Task to carry out:
Among the lines below, take the one holding "destruct (G3 eq_refl)", the one holding "eapply Forall_impl; [exact", and all lines between them. Set them down exactly.

Stored data:
┄┄┄┄┄┄┄┄┄┄
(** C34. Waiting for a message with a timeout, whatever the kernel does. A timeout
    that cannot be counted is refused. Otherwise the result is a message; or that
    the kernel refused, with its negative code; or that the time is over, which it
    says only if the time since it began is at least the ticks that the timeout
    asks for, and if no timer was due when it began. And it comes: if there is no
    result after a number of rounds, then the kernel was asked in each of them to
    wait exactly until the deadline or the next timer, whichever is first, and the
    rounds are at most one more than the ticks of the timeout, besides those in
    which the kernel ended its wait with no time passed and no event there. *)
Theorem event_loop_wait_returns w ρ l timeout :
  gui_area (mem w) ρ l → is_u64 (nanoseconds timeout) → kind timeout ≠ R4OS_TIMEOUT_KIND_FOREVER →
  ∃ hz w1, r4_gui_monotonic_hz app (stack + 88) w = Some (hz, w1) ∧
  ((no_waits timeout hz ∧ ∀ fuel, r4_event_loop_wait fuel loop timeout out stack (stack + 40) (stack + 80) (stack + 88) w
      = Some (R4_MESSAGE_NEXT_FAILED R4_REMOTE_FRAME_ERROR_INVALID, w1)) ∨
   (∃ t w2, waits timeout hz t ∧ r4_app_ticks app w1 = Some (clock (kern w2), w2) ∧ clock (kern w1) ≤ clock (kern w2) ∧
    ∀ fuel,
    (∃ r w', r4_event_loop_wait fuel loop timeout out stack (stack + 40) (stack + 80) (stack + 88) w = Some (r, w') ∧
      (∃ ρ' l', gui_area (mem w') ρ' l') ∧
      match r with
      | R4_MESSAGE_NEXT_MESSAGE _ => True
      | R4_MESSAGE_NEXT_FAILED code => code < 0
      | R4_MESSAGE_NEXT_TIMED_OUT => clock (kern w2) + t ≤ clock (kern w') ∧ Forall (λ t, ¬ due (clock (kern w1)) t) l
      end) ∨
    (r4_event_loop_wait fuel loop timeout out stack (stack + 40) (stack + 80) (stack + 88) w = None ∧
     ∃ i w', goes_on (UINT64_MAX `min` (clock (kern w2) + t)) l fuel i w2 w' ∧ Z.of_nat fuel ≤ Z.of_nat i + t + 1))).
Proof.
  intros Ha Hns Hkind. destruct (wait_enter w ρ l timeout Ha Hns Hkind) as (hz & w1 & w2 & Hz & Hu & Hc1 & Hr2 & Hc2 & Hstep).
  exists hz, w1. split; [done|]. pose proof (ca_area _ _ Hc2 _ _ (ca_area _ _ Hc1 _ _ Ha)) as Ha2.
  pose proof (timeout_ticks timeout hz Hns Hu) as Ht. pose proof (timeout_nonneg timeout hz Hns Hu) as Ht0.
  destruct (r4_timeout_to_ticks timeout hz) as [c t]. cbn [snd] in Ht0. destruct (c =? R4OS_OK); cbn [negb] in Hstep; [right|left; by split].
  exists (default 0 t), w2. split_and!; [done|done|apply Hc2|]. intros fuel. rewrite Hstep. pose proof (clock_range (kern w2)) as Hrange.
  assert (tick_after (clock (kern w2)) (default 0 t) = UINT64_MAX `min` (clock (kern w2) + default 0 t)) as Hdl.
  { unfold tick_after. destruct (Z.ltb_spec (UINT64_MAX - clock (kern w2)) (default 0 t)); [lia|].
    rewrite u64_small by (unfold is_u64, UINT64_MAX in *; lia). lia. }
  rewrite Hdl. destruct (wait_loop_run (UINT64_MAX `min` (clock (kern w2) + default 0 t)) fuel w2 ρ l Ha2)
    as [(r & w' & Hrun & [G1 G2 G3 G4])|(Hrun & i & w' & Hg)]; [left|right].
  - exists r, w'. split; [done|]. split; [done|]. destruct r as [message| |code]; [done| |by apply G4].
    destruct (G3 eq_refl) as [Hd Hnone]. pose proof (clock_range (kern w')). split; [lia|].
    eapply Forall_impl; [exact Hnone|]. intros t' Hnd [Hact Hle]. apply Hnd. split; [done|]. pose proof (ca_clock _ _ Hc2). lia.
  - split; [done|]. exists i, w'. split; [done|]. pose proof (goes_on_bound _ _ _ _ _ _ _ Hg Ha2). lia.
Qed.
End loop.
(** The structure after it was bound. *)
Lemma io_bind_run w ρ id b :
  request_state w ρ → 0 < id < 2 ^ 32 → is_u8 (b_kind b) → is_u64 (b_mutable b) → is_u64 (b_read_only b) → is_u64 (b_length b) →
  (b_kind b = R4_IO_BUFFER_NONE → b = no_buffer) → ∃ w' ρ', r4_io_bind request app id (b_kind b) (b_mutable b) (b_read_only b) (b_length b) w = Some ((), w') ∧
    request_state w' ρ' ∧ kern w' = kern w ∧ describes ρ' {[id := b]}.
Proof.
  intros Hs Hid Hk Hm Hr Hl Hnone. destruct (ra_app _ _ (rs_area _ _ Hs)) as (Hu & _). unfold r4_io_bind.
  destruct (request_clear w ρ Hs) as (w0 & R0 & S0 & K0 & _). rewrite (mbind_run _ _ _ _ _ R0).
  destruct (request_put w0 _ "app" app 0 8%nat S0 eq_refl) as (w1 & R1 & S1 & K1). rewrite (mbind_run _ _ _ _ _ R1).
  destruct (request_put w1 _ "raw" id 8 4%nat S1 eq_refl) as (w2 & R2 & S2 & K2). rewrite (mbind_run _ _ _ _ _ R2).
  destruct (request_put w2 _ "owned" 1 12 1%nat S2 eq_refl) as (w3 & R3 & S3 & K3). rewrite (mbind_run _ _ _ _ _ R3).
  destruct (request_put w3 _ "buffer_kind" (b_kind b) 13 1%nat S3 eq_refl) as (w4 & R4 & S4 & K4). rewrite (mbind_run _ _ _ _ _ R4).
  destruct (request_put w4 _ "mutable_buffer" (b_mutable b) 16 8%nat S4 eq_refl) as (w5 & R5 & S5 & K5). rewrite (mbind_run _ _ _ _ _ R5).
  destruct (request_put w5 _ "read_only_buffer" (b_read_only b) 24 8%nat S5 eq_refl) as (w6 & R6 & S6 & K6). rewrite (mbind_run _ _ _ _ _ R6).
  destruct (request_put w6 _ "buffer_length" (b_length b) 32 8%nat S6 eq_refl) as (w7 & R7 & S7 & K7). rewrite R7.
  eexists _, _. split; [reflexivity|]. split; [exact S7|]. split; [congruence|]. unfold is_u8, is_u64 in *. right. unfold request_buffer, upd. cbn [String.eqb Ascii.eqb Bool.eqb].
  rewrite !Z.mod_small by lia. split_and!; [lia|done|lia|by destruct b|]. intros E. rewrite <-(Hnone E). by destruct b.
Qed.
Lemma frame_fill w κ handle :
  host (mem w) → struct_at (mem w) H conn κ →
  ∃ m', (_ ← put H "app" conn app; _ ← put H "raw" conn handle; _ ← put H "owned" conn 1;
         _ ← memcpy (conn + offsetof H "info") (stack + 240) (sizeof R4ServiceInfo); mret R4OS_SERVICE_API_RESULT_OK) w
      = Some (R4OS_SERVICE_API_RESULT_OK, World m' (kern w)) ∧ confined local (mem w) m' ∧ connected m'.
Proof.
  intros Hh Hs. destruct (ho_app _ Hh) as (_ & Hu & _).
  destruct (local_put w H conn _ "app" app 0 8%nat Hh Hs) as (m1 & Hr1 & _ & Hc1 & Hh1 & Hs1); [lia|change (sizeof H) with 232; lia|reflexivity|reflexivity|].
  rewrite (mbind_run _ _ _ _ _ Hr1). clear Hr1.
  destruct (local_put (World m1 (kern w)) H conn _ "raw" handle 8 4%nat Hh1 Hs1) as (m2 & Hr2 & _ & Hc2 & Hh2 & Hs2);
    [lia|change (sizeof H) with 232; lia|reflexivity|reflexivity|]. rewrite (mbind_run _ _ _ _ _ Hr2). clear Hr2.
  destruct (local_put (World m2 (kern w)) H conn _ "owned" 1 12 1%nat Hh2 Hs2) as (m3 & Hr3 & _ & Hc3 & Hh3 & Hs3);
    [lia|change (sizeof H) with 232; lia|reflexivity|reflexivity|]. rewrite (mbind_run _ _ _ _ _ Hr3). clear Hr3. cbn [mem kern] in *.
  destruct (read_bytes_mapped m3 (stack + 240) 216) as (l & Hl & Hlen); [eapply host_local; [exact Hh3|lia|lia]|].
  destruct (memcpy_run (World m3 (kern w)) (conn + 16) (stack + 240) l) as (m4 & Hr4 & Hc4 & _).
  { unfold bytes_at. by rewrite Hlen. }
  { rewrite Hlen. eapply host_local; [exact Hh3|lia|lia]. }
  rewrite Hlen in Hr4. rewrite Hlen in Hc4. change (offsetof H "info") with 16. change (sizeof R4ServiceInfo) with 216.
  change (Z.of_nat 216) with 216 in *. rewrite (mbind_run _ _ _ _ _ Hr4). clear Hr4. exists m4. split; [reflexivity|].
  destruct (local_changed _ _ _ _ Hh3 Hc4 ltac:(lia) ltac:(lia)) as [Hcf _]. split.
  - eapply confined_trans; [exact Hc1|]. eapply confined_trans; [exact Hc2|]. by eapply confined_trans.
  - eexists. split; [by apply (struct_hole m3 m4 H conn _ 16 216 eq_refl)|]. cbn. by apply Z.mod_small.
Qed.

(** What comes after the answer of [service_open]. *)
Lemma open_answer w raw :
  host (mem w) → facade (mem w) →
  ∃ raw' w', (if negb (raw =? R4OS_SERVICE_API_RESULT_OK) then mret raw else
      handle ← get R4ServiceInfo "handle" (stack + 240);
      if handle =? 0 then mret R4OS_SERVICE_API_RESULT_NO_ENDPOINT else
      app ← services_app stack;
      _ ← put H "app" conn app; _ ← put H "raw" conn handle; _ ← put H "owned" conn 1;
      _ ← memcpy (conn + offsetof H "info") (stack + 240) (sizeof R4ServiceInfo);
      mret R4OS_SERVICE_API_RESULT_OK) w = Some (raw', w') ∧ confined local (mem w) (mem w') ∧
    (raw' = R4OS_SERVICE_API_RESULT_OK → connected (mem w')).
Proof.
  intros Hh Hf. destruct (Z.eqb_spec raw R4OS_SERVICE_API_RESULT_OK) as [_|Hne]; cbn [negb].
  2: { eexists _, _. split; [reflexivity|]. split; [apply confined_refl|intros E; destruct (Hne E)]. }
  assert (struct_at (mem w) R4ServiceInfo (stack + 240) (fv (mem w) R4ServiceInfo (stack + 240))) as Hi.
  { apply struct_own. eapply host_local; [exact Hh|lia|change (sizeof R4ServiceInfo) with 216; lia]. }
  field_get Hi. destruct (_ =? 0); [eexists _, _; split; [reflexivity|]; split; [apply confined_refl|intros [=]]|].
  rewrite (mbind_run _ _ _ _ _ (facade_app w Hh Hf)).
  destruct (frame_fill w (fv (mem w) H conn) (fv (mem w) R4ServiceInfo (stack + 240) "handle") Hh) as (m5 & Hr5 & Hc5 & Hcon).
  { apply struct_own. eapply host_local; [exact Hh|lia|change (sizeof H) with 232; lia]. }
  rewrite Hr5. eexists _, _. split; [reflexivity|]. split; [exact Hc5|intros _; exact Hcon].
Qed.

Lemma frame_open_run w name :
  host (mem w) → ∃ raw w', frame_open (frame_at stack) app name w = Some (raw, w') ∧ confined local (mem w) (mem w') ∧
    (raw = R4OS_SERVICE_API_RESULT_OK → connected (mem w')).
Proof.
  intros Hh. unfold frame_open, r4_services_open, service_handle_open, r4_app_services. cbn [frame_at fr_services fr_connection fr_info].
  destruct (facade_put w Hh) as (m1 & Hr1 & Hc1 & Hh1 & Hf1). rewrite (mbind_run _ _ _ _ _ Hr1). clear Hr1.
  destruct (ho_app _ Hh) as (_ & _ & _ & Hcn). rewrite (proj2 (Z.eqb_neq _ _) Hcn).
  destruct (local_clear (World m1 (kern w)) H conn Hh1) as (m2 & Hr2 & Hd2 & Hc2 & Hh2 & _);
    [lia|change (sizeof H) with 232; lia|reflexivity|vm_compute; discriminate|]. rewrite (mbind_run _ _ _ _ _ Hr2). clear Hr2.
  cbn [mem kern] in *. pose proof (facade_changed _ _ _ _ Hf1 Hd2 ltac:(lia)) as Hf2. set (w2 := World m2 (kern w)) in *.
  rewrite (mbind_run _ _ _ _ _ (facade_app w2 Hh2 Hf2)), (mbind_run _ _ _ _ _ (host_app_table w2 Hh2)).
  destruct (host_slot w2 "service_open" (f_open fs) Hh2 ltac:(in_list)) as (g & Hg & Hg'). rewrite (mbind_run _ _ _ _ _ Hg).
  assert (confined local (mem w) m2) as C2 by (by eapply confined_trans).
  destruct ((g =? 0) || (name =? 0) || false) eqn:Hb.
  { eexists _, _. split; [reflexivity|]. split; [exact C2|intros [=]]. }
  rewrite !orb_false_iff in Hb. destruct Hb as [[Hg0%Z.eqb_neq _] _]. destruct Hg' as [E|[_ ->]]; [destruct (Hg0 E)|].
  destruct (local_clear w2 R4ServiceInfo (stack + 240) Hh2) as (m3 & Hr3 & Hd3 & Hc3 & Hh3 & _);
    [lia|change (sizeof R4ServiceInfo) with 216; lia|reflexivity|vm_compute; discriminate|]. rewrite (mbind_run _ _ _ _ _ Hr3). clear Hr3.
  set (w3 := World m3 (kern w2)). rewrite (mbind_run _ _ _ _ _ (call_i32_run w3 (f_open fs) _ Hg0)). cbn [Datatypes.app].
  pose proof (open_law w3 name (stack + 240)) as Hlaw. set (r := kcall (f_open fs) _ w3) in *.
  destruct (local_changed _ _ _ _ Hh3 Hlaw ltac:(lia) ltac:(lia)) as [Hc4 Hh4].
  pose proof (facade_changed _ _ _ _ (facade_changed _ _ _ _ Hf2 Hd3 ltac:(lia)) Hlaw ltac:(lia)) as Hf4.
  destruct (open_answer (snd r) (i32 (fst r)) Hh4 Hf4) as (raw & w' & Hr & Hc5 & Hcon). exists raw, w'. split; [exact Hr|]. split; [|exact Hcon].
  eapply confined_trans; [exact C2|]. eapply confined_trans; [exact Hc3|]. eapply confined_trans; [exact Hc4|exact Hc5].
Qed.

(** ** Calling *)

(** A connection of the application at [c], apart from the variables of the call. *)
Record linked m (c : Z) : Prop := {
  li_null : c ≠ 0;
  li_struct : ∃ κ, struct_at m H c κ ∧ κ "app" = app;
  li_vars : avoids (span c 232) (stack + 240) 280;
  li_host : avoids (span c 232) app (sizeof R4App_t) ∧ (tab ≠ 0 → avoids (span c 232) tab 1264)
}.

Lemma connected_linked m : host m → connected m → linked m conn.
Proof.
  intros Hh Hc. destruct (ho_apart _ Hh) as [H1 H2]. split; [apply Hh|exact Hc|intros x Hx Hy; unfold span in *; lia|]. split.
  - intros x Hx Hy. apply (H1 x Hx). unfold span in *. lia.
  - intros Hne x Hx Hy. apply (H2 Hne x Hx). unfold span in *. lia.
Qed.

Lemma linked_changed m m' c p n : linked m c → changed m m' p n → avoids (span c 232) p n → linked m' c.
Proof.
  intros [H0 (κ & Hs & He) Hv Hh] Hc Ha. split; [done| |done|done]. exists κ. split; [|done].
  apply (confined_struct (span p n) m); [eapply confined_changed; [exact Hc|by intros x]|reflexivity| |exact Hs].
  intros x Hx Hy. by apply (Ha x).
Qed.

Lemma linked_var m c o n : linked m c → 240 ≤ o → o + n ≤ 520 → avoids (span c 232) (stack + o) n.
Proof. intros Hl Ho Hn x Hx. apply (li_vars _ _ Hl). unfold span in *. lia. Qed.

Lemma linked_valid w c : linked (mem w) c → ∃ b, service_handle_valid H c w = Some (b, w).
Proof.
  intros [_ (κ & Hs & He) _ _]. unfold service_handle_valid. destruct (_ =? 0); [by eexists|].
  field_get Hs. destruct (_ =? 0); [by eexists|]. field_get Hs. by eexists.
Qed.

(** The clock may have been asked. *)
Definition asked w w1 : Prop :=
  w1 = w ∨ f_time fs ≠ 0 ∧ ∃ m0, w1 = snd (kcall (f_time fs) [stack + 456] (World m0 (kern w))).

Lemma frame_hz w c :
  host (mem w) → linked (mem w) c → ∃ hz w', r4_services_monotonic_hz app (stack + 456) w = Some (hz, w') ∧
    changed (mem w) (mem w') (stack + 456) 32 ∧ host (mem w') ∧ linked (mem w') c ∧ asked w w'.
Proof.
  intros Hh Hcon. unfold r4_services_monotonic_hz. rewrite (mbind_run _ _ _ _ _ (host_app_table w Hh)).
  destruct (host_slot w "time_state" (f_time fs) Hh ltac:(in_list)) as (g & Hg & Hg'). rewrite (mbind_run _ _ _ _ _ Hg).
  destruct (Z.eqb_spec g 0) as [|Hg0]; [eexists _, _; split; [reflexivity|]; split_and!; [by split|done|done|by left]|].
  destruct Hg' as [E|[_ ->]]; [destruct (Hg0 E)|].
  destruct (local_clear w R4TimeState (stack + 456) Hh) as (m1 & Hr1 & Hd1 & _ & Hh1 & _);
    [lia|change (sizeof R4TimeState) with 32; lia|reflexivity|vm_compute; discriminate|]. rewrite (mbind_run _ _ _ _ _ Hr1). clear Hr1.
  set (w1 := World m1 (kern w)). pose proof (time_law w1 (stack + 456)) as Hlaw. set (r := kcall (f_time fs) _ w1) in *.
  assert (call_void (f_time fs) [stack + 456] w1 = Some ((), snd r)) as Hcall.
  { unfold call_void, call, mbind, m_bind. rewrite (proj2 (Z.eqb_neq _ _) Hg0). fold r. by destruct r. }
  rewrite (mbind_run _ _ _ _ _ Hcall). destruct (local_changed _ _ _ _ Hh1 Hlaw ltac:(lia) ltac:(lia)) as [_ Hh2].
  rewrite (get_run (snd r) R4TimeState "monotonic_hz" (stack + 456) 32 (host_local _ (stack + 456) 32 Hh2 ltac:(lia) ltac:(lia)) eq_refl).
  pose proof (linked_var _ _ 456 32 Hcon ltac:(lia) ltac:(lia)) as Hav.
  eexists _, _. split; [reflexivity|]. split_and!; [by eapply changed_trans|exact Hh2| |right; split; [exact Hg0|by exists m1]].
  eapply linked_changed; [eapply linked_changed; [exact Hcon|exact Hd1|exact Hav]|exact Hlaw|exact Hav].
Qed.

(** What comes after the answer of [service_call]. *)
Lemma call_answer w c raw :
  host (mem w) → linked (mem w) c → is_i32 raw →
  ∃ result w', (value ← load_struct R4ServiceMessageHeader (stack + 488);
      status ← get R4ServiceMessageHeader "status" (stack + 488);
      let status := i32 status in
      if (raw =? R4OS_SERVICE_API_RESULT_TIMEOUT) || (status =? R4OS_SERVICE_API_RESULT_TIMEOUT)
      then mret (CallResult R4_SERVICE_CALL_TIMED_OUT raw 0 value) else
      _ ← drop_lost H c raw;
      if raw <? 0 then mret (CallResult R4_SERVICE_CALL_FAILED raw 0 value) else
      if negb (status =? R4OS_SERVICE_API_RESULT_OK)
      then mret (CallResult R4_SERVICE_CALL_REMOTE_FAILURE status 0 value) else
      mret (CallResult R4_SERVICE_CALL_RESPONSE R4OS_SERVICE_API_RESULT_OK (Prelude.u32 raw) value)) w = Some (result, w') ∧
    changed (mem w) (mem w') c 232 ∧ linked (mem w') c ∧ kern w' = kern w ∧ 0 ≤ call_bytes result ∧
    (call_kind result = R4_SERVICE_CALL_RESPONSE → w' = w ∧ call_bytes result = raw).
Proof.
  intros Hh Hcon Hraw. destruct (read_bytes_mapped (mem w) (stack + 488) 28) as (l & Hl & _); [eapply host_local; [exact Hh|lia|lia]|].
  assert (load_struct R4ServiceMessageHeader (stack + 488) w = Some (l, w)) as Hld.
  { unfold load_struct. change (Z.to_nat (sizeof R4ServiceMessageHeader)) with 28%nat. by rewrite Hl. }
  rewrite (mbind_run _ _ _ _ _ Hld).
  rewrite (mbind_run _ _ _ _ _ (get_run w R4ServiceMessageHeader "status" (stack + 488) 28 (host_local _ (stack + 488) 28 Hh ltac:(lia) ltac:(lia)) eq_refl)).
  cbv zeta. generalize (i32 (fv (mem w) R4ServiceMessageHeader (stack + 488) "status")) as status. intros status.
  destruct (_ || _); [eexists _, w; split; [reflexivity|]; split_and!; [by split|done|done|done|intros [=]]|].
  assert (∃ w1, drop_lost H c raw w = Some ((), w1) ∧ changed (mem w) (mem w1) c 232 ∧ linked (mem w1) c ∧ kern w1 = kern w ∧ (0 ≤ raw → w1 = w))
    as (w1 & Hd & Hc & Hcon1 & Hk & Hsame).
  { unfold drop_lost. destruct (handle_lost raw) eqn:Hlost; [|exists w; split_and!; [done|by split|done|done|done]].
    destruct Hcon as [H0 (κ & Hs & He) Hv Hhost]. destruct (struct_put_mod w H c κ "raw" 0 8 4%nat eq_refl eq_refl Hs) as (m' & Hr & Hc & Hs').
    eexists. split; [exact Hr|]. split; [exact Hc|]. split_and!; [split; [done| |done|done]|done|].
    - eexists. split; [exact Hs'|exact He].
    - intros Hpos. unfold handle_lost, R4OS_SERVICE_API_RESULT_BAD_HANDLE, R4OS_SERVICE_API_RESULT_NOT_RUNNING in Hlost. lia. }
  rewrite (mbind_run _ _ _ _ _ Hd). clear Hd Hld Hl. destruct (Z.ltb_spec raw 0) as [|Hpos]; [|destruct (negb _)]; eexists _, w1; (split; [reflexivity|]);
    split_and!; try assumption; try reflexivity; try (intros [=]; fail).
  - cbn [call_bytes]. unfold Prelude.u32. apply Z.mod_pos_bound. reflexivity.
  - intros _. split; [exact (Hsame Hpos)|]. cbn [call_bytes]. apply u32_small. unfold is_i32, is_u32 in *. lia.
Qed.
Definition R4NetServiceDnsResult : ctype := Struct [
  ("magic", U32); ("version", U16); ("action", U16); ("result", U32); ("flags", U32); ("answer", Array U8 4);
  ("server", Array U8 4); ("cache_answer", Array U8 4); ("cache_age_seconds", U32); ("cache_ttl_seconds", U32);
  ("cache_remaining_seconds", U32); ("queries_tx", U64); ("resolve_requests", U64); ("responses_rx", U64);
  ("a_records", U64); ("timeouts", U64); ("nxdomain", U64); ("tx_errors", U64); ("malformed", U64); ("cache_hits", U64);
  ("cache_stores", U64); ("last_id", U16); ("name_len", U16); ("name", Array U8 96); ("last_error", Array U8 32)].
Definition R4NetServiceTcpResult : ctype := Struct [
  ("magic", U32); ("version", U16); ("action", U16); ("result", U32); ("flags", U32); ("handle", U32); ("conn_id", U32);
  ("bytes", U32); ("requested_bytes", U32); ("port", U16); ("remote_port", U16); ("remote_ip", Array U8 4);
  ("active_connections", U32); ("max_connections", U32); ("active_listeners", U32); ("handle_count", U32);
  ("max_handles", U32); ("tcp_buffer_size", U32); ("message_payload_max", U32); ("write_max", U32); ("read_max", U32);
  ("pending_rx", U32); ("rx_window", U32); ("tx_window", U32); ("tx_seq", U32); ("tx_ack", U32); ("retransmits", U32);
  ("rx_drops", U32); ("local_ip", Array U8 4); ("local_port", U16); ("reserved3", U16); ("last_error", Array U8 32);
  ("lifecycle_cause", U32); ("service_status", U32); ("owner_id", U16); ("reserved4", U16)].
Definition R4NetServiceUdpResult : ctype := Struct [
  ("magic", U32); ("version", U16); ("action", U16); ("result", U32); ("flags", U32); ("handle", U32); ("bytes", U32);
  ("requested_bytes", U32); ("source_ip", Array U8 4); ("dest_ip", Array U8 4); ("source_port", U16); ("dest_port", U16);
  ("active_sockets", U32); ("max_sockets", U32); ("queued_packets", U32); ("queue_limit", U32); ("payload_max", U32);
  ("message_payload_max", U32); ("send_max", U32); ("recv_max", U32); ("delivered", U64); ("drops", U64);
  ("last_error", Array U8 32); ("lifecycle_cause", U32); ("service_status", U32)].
┄┄┄┄┄┄┄┄┄┄
Solution for this problem:
    destruct (G3 eq_refl) as [Hd Hnone]. pose proof (clock_range (kern w')). split; [lia|].
    eapply Forall_impl; [exact Hnone|]. intros t' Hnd [Hact Hle]. apply Hnd. split; [done|]. pose proof (ca_clock _ _ Hc2). lia.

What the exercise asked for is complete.